**Exercise prompt**:
Among the entries below, one stretch runs from the line that contains "match s with" through the line that contains "(** ** JavaScript values". Repeat that stretch exactly, ends included, and only that.

**Exercise input**:
◆ ◆ ◆ ◆

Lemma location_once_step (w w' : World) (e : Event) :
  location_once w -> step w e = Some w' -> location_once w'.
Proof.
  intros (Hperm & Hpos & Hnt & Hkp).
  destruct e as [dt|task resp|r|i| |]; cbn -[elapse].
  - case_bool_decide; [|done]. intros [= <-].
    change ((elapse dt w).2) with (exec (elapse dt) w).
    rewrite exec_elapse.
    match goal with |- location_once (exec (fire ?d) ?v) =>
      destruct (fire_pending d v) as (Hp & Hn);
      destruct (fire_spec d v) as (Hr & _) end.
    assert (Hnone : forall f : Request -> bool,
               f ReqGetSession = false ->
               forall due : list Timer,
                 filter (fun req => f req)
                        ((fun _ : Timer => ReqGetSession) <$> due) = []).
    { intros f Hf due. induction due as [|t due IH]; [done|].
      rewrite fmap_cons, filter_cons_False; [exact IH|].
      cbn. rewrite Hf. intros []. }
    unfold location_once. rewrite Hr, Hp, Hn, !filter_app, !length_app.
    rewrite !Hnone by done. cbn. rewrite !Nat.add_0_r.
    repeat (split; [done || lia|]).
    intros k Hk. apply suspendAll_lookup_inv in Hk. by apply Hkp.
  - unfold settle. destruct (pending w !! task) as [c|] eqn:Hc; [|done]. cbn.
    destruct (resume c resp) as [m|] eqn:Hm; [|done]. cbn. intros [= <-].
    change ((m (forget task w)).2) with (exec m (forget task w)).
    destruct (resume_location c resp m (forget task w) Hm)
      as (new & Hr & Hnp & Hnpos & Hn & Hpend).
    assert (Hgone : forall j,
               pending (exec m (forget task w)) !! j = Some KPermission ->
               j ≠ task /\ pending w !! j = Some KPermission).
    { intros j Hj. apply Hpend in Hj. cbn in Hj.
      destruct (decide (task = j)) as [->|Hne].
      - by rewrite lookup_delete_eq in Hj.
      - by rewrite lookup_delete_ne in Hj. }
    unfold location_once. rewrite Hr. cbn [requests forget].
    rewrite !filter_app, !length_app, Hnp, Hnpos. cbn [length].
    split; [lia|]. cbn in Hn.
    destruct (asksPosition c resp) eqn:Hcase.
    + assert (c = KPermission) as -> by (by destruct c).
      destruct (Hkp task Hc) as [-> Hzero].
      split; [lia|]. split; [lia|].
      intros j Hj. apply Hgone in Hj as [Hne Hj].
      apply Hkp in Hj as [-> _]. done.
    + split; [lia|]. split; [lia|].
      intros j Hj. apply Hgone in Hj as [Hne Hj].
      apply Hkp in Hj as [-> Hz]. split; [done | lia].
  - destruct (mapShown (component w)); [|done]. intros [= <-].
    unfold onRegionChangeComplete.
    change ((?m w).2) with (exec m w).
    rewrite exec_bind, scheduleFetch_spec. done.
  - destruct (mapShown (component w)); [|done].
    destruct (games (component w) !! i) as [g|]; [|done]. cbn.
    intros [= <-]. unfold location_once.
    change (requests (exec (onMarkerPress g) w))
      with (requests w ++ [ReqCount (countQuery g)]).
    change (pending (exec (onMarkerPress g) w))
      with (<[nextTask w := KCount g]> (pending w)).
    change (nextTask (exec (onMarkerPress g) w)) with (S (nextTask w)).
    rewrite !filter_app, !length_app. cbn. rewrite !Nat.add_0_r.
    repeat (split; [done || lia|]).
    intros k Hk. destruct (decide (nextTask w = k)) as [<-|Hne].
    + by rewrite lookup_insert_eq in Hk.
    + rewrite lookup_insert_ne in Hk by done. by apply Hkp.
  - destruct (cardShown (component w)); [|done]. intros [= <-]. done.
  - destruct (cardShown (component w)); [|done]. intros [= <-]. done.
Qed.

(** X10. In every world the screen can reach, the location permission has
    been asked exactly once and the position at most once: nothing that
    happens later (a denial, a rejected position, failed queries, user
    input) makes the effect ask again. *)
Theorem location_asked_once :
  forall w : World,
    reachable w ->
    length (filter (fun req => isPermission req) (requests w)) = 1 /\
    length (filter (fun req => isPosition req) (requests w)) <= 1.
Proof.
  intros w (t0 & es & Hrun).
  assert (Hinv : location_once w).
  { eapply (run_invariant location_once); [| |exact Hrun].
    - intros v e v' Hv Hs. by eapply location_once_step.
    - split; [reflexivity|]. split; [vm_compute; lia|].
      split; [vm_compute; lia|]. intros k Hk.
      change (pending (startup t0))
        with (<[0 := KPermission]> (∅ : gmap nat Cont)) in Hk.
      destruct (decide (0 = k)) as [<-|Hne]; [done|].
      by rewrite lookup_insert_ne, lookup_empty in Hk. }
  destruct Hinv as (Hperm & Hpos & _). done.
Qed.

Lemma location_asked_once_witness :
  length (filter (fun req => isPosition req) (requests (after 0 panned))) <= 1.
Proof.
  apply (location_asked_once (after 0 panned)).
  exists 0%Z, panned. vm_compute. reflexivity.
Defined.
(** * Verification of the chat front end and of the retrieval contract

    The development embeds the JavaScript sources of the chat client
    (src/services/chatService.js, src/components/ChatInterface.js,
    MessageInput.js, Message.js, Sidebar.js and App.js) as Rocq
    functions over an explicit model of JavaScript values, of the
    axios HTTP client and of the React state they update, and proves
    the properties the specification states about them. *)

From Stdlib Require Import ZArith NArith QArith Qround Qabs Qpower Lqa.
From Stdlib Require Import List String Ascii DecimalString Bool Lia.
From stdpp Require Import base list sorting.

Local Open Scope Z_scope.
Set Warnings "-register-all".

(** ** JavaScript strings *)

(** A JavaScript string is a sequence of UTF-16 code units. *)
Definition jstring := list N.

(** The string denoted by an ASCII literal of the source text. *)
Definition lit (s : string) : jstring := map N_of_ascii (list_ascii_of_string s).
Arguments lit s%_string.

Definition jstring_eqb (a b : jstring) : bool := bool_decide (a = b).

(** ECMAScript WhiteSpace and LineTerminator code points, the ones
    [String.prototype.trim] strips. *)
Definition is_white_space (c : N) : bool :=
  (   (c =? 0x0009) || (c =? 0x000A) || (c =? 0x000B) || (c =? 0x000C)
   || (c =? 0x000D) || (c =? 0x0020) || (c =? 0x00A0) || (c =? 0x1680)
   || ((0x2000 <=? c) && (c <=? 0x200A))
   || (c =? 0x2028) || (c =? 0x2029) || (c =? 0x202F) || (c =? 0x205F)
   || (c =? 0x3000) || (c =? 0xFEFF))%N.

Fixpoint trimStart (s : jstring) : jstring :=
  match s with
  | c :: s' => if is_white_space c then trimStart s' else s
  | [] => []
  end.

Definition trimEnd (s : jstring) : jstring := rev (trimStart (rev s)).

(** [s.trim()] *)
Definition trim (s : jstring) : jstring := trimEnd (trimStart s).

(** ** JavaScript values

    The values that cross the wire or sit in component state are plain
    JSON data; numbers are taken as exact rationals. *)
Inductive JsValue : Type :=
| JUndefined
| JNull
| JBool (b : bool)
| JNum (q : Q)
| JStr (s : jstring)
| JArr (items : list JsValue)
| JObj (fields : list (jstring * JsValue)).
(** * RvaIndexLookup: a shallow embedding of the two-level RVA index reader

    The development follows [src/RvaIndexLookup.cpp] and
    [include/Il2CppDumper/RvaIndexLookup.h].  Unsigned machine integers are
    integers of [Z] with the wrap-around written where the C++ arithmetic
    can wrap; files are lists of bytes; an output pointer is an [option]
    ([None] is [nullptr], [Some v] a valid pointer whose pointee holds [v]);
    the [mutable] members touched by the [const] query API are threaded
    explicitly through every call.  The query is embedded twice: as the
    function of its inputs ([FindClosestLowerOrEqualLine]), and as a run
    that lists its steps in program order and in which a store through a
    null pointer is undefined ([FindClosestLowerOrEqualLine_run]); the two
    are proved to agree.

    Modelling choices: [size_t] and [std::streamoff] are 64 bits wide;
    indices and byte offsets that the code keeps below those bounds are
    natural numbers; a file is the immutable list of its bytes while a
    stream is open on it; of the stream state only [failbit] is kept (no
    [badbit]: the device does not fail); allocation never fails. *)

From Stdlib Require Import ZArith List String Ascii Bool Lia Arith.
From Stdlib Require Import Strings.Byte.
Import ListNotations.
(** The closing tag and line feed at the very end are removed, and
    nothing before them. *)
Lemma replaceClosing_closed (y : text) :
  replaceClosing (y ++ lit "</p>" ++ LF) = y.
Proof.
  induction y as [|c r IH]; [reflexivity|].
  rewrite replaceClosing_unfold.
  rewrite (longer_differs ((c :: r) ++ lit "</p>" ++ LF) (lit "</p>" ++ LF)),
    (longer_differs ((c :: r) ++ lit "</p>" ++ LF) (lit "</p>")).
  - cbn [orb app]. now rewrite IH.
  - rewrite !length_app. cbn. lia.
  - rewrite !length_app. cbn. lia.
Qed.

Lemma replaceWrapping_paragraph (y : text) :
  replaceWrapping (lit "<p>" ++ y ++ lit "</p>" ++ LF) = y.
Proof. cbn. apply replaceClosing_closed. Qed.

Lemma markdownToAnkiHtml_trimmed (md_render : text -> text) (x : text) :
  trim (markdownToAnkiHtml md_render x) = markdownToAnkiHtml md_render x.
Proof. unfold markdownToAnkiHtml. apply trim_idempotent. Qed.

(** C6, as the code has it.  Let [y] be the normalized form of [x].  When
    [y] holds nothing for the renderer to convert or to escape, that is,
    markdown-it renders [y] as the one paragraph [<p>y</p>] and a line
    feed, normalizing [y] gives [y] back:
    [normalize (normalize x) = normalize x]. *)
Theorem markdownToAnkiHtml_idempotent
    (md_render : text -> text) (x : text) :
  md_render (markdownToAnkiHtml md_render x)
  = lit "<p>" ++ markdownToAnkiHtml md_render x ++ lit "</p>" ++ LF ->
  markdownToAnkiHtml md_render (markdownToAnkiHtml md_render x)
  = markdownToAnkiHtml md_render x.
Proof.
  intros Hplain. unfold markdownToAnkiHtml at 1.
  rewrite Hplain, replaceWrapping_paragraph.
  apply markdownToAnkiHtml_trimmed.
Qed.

◆ ◆ ◆ ◆

**Reply to the task**:
  match s with
  | c :: s' => if is_white_space c then trimStart s' else s
  | [] => []
  end.

Definition trimEnd (s : jstring) : jstring := rev (trimStart (rev s)).

(** [s.trim()] *)
Definition trim (s : jstring) : jstring := trimEnd (trimStart s).

(** ** JavaScript values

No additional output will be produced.